### TASK DESCRIPTION
Gather all lines from the material that contain the word "congruence".
>>
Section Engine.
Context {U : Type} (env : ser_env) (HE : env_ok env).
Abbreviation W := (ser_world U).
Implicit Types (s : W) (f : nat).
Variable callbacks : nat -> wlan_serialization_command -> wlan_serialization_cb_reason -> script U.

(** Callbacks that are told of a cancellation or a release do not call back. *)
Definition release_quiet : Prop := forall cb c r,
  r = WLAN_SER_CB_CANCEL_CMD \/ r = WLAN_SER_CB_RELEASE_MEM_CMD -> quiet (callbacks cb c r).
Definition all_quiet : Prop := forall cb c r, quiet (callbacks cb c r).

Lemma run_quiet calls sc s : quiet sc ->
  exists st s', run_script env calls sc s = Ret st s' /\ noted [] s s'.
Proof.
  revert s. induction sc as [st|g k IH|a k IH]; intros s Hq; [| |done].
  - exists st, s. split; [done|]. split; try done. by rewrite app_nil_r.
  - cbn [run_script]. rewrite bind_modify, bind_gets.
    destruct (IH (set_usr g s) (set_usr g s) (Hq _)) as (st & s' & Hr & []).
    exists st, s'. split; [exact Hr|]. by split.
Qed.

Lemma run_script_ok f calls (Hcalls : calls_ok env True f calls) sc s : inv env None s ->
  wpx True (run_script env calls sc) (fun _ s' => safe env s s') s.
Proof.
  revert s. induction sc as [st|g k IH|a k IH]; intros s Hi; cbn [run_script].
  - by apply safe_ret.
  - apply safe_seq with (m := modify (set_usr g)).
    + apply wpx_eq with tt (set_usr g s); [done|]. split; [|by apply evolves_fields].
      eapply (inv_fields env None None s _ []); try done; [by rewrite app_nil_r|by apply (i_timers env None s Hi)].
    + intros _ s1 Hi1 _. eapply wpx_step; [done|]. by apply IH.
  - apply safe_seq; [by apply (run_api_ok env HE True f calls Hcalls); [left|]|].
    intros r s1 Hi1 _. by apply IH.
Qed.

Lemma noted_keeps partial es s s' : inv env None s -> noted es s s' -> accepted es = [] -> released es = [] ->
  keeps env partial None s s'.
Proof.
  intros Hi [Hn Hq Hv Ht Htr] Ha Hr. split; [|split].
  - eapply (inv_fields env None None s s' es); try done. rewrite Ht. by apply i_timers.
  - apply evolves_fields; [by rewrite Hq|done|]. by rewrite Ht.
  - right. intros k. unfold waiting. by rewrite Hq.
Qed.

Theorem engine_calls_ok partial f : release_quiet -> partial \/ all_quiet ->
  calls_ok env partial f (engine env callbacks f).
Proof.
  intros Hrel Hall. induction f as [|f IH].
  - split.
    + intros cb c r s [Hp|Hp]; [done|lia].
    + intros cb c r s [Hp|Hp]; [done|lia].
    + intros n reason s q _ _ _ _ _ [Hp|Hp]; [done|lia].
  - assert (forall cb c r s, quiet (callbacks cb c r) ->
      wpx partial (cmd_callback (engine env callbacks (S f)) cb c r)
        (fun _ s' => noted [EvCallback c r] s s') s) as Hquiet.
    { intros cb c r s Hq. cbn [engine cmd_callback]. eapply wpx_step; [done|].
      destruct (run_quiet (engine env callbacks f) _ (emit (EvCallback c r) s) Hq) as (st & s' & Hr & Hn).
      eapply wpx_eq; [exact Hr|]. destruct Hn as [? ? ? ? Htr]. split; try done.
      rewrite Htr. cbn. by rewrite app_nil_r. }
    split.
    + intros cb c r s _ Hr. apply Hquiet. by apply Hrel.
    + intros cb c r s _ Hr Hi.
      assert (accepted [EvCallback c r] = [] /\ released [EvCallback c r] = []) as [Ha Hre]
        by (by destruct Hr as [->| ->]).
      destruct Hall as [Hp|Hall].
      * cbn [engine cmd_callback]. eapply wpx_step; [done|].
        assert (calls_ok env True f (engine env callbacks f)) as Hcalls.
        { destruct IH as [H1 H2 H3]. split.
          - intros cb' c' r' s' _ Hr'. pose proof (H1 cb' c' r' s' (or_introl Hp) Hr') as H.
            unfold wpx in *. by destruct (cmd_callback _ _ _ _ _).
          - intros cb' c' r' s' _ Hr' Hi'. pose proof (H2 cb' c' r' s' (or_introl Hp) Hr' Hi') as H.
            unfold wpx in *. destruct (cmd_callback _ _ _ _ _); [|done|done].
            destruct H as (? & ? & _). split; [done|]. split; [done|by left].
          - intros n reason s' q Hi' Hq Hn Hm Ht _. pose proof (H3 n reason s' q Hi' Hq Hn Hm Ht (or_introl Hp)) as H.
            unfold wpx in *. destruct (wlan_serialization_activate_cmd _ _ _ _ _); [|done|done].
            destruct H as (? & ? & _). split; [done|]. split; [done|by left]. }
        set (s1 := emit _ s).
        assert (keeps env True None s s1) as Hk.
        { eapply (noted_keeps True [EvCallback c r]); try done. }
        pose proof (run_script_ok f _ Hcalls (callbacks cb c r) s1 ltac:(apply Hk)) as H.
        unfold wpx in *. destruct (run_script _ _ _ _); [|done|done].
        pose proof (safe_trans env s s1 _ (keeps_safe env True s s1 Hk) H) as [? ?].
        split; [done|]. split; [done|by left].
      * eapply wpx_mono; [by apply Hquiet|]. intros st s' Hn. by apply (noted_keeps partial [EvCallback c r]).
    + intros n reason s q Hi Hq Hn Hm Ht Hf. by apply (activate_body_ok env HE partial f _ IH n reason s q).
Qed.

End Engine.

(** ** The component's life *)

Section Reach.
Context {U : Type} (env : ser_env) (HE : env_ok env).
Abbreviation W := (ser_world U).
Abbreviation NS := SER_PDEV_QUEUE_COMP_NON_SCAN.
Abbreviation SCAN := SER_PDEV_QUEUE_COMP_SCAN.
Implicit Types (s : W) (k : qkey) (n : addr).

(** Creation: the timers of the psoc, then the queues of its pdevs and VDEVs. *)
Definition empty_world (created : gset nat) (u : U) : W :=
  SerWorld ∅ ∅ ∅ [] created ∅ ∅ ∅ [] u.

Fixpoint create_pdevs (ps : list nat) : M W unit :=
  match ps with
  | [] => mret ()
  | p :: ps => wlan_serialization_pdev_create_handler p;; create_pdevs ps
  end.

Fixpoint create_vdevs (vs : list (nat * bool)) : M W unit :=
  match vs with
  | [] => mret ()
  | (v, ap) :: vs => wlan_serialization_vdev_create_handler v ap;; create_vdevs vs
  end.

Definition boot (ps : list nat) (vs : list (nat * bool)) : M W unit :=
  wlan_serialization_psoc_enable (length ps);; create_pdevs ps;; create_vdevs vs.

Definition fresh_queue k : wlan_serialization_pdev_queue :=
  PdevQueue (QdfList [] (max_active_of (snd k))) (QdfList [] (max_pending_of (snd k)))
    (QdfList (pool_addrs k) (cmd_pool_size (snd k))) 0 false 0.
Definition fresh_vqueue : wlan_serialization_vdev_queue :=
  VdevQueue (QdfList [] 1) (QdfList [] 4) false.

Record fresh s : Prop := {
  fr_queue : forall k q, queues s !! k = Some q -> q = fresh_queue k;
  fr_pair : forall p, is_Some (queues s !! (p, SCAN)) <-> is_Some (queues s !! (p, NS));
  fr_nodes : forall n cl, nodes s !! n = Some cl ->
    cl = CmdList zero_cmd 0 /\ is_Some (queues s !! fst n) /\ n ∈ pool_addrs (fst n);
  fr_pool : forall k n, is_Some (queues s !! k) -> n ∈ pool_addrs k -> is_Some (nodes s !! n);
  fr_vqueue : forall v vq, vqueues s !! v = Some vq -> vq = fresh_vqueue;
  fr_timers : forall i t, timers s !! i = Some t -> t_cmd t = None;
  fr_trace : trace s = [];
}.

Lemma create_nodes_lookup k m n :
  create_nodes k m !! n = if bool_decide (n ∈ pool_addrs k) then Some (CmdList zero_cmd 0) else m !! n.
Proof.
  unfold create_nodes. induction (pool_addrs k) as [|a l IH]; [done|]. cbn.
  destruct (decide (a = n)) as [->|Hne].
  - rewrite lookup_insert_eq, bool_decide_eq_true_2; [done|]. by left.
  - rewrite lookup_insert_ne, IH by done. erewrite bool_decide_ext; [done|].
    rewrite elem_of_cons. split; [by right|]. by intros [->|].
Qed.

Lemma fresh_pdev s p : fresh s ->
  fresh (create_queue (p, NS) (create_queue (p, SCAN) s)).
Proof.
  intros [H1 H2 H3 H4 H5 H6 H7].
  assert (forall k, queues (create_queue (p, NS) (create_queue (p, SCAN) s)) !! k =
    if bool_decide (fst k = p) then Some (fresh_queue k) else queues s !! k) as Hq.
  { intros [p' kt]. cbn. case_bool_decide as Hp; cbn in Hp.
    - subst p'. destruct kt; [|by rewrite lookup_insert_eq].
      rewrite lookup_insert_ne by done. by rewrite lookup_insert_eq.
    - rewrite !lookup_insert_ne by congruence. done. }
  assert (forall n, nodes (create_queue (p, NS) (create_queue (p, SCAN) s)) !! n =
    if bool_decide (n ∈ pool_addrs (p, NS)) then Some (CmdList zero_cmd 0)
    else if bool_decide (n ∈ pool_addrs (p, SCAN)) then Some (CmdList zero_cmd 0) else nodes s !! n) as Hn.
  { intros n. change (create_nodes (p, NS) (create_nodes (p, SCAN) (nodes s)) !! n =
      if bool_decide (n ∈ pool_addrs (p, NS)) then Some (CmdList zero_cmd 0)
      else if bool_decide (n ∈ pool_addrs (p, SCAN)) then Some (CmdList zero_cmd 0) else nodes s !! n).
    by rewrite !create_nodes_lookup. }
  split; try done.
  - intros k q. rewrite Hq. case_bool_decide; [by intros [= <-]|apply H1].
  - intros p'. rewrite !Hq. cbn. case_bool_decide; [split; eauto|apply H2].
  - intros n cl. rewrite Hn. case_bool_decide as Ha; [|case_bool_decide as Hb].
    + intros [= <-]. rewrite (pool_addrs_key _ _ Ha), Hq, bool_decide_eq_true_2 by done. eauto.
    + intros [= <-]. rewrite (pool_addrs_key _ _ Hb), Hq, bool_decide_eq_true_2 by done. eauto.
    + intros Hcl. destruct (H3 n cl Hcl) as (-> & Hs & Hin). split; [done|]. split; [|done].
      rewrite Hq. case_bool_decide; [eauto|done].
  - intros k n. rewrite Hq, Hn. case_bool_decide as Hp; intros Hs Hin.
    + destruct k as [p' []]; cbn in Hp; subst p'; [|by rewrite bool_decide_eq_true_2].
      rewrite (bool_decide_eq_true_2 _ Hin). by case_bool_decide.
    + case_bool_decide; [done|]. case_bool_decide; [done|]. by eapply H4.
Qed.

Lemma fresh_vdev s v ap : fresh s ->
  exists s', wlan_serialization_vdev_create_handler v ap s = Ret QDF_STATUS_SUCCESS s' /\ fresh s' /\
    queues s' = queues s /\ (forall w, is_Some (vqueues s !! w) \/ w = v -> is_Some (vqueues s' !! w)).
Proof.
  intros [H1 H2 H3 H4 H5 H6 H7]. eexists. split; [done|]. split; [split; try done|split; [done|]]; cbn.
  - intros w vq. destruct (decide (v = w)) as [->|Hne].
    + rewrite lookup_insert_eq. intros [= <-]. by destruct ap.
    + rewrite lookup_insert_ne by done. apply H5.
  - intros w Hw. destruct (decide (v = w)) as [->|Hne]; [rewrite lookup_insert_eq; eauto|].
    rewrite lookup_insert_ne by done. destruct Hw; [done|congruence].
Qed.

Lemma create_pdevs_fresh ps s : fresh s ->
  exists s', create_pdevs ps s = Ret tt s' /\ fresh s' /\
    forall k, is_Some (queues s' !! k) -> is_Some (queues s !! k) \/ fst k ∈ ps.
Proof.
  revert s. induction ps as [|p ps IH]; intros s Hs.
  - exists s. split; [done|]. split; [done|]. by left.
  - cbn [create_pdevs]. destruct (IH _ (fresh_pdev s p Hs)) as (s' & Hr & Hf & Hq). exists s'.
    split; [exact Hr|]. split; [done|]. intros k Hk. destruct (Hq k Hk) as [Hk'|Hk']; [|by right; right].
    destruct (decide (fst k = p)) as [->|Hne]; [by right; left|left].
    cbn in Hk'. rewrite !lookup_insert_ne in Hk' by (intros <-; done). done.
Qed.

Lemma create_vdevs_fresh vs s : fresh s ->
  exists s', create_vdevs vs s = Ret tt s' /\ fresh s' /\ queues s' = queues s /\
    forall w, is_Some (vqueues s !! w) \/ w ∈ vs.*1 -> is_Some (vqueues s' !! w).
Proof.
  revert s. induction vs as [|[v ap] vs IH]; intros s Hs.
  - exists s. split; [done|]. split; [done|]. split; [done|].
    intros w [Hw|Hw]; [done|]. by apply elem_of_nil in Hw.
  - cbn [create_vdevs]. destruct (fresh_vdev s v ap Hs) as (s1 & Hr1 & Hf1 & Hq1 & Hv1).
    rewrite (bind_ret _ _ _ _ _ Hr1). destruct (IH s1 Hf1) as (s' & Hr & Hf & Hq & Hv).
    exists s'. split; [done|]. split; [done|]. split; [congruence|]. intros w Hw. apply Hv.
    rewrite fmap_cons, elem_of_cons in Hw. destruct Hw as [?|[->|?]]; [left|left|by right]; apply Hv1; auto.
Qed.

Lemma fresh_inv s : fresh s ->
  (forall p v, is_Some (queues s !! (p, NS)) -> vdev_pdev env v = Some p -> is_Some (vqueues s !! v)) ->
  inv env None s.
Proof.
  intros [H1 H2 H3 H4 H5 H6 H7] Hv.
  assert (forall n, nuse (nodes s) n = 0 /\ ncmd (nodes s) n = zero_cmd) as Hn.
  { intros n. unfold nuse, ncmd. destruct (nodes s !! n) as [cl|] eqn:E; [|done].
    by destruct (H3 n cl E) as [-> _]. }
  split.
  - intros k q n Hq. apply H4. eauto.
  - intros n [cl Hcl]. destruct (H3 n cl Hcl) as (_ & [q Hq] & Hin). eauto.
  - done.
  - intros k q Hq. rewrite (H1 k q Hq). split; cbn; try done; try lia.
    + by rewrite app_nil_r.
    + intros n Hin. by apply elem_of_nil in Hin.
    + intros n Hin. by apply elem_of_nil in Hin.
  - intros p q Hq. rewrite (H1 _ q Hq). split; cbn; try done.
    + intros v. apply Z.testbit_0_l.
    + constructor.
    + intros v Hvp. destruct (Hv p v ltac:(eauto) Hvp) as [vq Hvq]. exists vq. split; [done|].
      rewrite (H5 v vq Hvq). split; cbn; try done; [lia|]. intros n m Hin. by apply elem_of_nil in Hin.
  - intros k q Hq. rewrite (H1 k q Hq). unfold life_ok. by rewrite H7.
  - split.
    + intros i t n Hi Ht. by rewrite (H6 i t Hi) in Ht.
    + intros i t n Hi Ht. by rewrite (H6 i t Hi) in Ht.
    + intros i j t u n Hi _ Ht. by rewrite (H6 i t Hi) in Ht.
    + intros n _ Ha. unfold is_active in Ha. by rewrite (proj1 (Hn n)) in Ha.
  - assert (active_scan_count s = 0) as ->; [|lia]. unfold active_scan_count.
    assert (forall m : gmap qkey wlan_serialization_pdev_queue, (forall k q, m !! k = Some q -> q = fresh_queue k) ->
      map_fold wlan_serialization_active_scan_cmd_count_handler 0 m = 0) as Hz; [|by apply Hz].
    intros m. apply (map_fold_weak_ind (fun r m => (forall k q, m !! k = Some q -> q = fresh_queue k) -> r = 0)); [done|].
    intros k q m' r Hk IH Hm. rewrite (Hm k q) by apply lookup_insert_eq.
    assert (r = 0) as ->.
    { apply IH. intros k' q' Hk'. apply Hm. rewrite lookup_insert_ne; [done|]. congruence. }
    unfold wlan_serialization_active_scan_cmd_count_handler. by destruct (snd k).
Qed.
<<
### RESULT FOR THIS TASK
    - rewrite !lookup_insert_ne by congruence. done. }
    rewrite lookup_insert_ne by done. destruct Hw; [done|congruence].
    exists s'. split; [done|]. split; [done|]. split; [congruence|]. intros w Hw. apply Hv.
    { apply IH. intros k' q' Hk'. apply Hm. rewrite lookup_insert_ne; [done|]. congruence. }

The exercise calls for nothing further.